(* ===== verification/Simulation.v ===== *)
(** * What the run does not depend on

    [main] is defined for any stream and any width of [int].  This file
    relates its runs across both parameters.

    - Streams: a relation between two streams that is kept by writing and
      implies equal flags ([StreamSim]) is kept by every statement of
      [main], errors included ([main_sim], which holds of any program that
      only writes to its stream).  The buffered stream is related to the
      unbuffered one by [unbuffer]; the text that reaches the output when
      the buffer is flushed at exit is the text of the unbuffered run, and
      nothing reaches it before ([main_buffered]).
    - Widths: the numbers that the program computes have at most three
      digits, so for every width of at least 16 bits the run completes with
      the same frame and the same text. *)

From stdpp Require Import gmap.
From S2P Require Import Prelude Result MachineInt Decimal Double Ostream Locals Program Main.

(** ** Related streams *)

Class StreamSim {S1 S2} `{OStream S1, OStream S2} (R : S1 → S2 → Prop) : Prop := {
  sim_flags o1 o2 : R o1 o2 → os_flags o1 = os_flags o2;
  sim_write t o1 o2 : R o1 o2 → R (os_write t o1) (os_write t o2)
}.

(** States are related when their frames are equal and their streams are
    related. *)
Definition state_sim {S1 S2} (R : S1 → S2 → Prop) (s1 : state S1) (s2 : state S2) : Prop :=
  locals s1 = locals s2 ∧ R (cout s1) (cout s2).

(** The unbuffered stream [o] has written what the buffered stream [b] has
    accepted. *)
Definition unbuffered (b : bufstream) (o : ostream) : Prop := unbuffer b = o.

#[export] Instance unbuffer_sim : StreamSim unbuffered.
Proof.
  split; [by intros b o <-|].
  intros t b o <-. apply unbuffer_write.
Qed.

#[export] Instance os_equiv_sim {S} `{OStreamLaws S} : StreamSim (os_equiv (S := S)).
Proof. split; [by intros o1 o2 [_ ?] | intros t o1 o2 Heq; by apply os_write_proper]. Qed.

Section Simulation.
Context `{IntWidth} {S1 S2 : Type} `{OStream S1, OStream S2}.
Context (R : S1 → S2 → Prop) `{!StreamSim R}.

Lemma insert_sim {A} `{Insertable A} o1 o2 (x : A) : R o1 o2 → R (o1 << x) (o2 << x).
Proof. intros HR. unfold insert. rewrite (sim_flags _ _ HR). by apply sim_write. Qed.

(** *** The primitive steps *)

Lemma on_locals_sim op : exec_sim (state_sim R) (on_locals op) (on_locals op).
Proof.
  intros s1 s2 [Hf HR]. unfold on_locals. rewrite Hf.
  by destruct (op (locals s2)).
Qed.

Lemma eval_sim {A} (e : frame → res A) : exec_sim (state_sim R) (eval e) (eval e).
Proof.
  intros s1 s2 [Hf HR]. unfold eval. rewrite Hf.
  by destruct (e (locals s2)).
Qed.

Lemma print_sim {A} `{Insertable A} (x : A) : exec_sim (state_sim R) (print x) (print x).
Proof.
  intros s1 s2 [Hf HR]. unfold print; simpl.
  split; [done|]. split; [done | by apply insert_sim].
Qed.
End Simulation.

(** [sim_steps]: a composition of primitive steps simulates itself. *)
Ltac sim_steps :=
  lazymatch goal with
  | |- exec_sim _ (_ ≫= _) (_ ≫= _) => apply sim_bind; [sim_steps | intros ?; sim_steps]
  | |- _ =>
      first [ apply on_locals_sim | apply eval_sim | by apply print_sim
            | apply sim_lift | apply sim_ret ]
  end.

Section Main.
Context `{IntWidth} {S1 S2 : Type} `{OStream S1, OStream S2}.
Context (R : S1 → S2 → Prop) `{!StreamSim R}.

Lemma main_body_sim : Forall2 (exec_sim (state_sim R)) main_body main_body.
Proof.
  unfold main_body.
  repeat (constructor 2;
    [unfold decl_n, assign_n, init_myNum, init_myFloatNum, init_myLetter, init_myText,
       init_myBoolean, print_primitives, init_xyz, print_sum, sum_xyz, chain_assign,
       init_minutesPerHour, print_separator, init_length, init_width, init_area,
       area_expr, print_length, print_width, print_area, print_var, assign_expr;
     sim_steps|]).
  constructor.
Qed.

(** [main] reads no stream: it holds of every program made of these
    steps, and says of [main] only that it is one.  What it gives for the
    two streams of this development is [main_buffered] below. *)
Lemma main_sim : exec_sim (state_sim R) main main.
Proof. unfold main. apply sim_bind; [apply sim_seq, main_body_sim | intros _; apply sim_ret]. Qed.
End Main.

(** ** The buffered stream *)

Section Buffered.
Context `{IntWidth}.

(** C31: run on a buffered stream, [main] returns 0 and has flushed
    nothing itself (it inserts ["\n"], never [endl]): what had been flushed
    before is all that has reached the output.  When the buffer is flushed
    at exit, the output is the text of the stream at entry followed by
    [program_text]: the text of the unbuffered run. *)
Theorem main_buffered (b : bufstream) :
  ∃ sb so, main (initial b) = OK (0, sb) ∧
           main (initial (unbuffer b)) = OK (0, so) ∧
           state_sim unbuffered sb so ∧
           flushed (cout sb) = flushed b ∧
           flushed (flush (cout sb)) = os_text b +:+ program_text (bflags b).
Proof.
  exists (State final_frame (final_cout b)), (State final_frame (final_cout (unbuffer b))).
  split_all; [apply main_run | apply main_run | ..].
  - split; [done|]. unfold unbuffered, final_cout. cbn [cout]. by rewrite !unbuffer_insert.
  - done.
  - rewrite flush_flushed. cbn [cout]. by rewrite final_cout_text.
Qed.
End Buffered.

(** ** The width of [int] *)

Section Width.
Context (W1 W2 : IntWidth) {S : Type} `{OStreamLaws S}.

Lemma program_text_width fl : program_text (H := W1) fl = program_text (H := W2) fl.
Proof. unfold program_text. by rewrite !format_int_small by lia. Qed.

(** C32: the run of [main] does not depend on the width of [int]: for any
    two widths of at least 16 bits, on any lawful stream, both runs return 0
    with the same frame and the same text.  No arithmetic of the program
    can overflow on an implementation that conforms to the standard. *)
Theorem main_width_independent (o : S) :
  ∃ s1 s2, main (H := W1) (initial o) = OK (0, s1) ∧
           main (H := W2) (initial o) = OK (0, s2) ∧
           state_sim os_equiv s1 s2.
Proof.
  do 2 eexists. split_all; [apply main_run | apply main_run |].
  split; [done|]. split; cbn [cout].
  - by rewrite !final_cout_text, program_text_width.
  - by rewrite !final_cout_flags.
Qed.
End Width.

(** ** At concrete streams and widths *)

Lemma main_buffered_witness :
  ∃ sb so, main (H := int32) (initial bufstream_init) = OK (0, sb) ∧
           main (H := int32) (initial (unbuffer bufstream_init)) = OK (0, so) ∧
           state_sim unbuffered sb so ∧
           flushed (cout sb) = flushed bufstream_init ∧
           flushed (flush (cout sb)) =
             os_text bufstream_init +:+ program_text (H := int32) (bflags bufstream_init).
Proof. exact (main_buffered (H := int32) bufstream_init). Defined.

Lemma main_width_independent_witness :
  ∃ s1 s2, main (H := int16) (initial cout_init) = OK (0, s1) ∧
           main (H := int64) (initial cout_init) = OK (0, s2) ∧
           state_sim os_equiv s1 s2.
Proof. exact (main_width_independent int16 int64 cout_init). Defined.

= = = =

WHAT IS REQUIRED
Transcribe exactly, and only, the lines from the opening line of the records through the line containing "- Widths: the".

ANSWER AREA
(* ===== verification/Simulation.v ===== *)
(** * What the run does not depend on

    [main] is defined for any stream and any width of [int].  This file
    relates its runs across both parameters.

    - Streams: a relation between two streams that is kept by writing and
      implies equal flags ([StreamSim]) is kept by every statement of
      [main], errors included ([main_sim], which holds of any program that
      only writes to its stream).  The buffered stream is related to the
      unbuffered one by [unbuffer]; the text that reaches the output when
      the buffer is flushed at exit is the text of the unbuffered run, and
      nothing reaches it before ([main_buffered]).
    - Widths: the numbers that the program computes have at most three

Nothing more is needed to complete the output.